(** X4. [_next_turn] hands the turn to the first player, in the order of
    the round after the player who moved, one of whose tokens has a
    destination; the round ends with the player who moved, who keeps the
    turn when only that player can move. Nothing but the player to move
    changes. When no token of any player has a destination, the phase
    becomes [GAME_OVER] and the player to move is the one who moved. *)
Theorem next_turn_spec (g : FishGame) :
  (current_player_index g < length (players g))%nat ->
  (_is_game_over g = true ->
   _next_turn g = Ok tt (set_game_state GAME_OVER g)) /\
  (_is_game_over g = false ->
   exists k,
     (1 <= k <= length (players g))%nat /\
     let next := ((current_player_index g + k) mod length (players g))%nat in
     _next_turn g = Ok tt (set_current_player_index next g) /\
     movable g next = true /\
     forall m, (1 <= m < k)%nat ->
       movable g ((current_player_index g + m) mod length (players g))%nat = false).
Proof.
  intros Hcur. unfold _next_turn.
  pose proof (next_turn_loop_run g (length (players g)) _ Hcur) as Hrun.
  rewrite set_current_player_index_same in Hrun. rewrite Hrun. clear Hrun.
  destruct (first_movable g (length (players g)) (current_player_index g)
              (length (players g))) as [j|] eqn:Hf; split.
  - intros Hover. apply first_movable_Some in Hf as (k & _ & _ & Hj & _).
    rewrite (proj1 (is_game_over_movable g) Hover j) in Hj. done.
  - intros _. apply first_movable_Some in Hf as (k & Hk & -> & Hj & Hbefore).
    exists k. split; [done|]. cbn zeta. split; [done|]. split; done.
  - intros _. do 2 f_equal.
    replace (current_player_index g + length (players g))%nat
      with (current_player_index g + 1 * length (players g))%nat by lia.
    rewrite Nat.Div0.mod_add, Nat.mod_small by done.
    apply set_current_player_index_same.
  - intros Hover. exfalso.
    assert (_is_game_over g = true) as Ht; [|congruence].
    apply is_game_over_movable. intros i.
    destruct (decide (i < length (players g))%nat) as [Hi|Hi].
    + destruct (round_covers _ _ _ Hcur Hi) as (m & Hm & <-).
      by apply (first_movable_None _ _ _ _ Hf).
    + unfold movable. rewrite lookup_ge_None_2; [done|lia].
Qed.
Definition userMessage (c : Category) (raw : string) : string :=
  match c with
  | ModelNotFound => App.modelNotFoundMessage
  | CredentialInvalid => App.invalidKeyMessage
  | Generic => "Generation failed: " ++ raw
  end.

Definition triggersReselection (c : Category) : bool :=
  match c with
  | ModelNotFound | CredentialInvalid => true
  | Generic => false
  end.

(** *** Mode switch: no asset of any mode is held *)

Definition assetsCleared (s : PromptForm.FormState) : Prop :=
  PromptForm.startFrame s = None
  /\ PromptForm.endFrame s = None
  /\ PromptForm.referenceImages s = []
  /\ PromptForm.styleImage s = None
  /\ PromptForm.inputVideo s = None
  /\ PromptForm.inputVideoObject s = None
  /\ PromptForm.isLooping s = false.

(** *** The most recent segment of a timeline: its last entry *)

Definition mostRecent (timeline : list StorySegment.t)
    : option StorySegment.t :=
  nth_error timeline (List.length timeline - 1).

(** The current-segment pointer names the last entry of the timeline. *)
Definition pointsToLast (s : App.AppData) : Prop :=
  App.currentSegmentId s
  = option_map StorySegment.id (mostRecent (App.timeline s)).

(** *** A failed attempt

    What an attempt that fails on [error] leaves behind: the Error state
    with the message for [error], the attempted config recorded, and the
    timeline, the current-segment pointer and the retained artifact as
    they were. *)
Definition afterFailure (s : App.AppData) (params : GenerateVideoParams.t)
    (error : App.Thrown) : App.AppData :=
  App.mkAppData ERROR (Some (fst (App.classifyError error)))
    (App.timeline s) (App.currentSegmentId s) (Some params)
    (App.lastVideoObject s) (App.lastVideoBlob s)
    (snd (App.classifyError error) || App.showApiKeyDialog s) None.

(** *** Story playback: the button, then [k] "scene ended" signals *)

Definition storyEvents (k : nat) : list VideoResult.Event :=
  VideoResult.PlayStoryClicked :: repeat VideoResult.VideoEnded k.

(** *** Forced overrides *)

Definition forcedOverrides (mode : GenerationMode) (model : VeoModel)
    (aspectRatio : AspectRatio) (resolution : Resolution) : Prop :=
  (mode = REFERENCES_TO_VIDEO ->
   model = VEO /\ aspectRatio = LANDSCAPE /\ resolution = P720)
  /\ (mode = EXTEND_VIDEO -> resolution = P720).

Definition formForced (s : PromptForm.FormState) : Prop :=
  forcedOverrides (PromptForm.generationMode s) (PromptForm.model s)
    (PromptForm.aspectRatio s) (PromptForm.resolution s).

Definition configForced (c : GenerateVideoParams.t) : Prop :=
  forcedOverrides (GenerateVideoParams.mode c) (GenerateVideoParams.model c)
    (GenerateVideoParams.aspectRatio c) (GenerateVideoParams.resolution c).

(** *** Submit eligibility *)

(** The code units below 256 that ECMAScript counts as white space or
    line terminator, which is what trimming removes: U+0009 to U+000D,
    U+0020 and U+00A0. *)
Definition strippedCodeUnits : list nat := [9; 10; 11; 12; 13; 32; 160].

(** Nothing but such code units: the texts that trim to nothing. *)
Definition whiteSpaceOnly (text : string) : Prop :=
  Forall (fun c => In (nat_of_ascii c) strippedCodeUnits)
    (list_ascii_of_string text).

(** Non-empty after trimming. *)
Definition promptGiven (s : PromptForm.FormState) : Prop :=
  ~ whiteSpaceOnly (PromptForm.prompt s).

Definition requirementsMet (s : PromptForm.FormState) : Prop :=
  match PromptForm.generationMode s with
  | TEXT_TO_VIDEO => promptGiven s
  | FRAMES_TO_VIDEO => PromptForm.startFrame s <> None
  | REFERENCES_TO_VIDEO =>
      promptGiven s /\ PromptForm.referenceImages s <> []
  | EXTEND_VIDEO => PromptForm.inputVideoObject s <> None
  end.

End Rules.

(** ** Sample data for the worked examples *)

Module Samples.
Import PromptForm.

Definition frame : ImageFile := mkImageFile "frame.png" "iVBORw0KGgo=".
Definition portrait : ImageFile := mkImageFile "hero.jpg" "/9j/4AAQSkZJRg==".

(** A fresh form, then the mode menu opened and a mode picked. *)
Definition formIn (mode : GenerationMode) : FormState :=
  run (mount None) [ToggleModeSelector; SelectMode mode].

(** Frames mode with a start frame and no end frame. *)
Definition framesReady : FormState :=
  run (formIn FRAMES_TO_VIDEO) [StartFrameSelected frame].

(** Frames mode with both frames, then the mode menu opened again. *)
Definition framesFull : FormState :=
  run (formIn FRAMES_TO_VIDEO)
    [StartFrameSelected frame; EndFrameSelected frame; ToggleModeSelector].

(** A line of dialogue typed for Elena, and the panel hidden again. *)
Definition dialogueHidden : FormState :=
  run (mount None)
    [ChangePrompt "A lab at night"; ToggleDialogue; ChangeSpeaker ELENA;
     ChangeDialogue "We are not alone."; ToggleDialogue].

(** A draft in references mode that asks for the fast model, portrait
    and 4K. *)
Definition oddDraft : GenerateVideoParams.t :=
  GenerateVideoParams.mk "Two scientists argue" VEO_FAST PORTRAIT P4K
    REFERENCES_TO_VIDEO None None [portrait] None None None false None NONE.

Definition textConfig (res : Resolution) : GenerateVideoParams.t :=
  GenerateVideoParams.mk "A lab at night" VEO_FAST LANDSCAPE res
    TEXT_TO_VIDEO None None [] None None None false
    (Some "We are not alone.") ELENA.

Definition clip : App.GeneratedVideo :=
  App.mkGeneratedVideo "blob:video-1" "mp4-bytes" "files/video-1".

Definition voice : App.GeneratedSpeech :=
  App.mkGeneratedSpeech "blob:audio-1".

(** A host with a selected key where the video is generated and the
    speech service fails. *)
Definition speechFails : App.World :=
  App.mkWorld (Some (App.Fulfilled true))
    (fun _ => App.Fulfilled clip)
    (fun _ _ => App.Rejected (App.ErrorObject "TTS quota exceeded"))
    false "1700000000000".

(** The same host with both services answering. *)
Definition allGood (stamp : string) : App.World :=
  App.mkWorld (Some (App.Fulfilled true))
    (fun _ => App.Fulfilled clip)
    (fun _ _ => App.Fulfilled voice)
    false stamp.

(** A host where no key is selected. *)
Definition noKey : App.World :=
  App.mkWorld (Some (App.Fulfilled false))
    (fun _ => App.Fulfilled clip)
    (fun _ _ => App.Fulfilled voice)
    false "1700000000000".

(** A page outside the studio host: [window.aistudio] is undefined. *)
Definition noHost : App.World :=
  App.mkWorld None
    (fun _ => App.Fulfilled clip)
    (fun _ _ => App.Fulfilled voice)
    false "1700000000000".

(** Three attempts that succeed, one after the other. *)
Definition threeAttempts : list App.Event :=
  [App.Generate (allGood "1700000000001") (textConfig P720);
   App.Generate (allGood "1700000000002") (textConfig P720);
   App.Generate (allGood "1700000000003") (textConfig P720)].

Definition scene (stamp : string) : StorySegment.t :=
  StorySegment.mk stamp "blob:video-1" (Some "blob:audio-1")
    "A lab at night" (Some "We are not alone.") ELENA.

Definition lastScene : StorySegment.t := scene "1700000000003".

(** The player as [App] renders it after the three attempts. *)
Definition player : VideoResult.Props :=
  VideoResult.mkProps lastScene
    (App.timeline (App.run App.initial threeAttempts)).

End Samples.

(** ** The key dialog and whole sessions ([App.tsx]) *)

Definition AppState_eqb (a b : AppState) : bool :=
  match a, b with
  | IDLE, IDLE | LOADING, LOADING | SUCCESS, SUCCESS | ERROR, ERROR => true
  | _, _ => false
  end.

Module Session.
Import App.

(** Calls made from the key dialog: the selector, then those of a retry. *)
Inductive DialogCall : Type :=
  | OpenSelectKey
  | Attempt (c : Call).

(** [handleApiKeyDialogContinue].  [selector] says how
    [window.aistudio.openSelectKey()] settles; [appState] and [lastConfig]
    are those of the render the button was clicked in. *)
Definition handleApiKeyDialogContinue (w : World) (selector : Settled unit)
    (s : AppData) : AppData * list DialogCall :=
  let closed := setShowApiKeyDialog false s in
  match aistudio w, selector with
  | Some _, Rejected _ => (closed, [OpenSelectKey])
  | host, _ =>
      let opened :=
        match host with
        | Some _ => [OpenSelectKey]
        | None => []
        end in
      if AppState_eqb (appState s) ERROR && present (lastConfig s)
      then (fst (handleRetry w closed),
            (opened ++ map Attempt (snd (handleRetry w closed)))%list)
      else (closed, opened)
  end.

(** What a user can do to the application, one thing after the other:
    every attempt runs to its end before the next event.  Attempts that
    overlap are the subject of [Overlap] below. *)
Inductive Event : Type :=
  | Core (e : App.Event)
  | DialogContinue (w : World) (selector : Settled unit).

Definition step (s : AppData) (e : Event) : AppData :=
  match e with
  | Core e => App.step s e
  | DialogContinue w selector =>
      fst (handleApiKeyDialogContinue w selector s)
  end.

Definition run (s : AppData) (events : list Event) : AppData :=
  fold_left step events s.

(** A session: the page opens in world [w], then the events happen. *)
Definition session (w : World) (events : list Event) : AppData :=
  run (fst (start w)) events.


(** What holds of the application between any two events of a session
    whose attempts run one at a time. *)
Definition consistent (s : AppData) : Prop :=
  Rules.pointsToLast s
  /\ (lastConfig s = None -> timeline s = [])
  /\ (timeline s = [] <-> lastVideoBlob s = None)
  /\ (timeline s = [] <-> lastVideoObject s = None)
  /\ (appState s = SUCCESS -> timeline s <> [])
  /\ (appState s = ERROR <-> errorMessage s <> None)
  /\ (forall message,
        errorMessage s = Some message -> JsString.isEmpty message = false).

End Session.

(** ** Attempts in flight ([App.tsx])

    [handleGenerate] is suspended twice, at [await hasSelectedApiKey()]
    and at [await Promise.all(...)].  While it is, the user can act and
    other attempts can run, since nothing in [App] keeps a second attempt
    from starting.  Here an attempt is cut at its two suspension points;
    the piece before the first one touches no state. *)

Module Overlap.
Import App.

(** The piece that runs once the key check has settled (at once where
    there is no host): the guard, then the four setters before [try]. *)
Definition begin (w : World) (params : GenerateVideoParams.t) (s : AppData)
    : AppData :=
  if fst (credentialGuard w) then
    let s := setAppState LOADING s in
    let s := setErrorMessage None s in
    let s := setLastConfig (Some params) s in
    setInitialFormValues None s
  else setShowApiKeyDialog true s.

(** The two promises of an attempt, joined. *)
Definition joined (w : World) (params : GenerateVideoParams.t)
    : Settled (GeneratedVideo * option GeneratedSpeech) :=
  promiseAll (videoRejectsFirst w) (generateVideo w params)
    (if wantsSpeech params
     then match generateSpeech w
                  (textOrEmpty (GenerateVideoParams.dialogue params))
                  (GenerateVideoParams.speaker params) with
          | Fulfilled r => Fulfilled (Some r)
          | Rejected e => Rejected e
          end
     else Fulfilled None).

################

In the listing above, find the line with "(** The current-segment" and the line with "(** *** A failed attempt"; set down exactly those two lines and every line between them, nothing more.

◆ Solution for this exercise:
(** The current-segment pointer names the last entry of the timeline. *)
Definition pointsToLast (s : App.AppData) : Prop :=
  App.currentSegmentId s
  = option_map StorySegment.id (mostRecent (App.timeline s)).

(** *** A failed attempt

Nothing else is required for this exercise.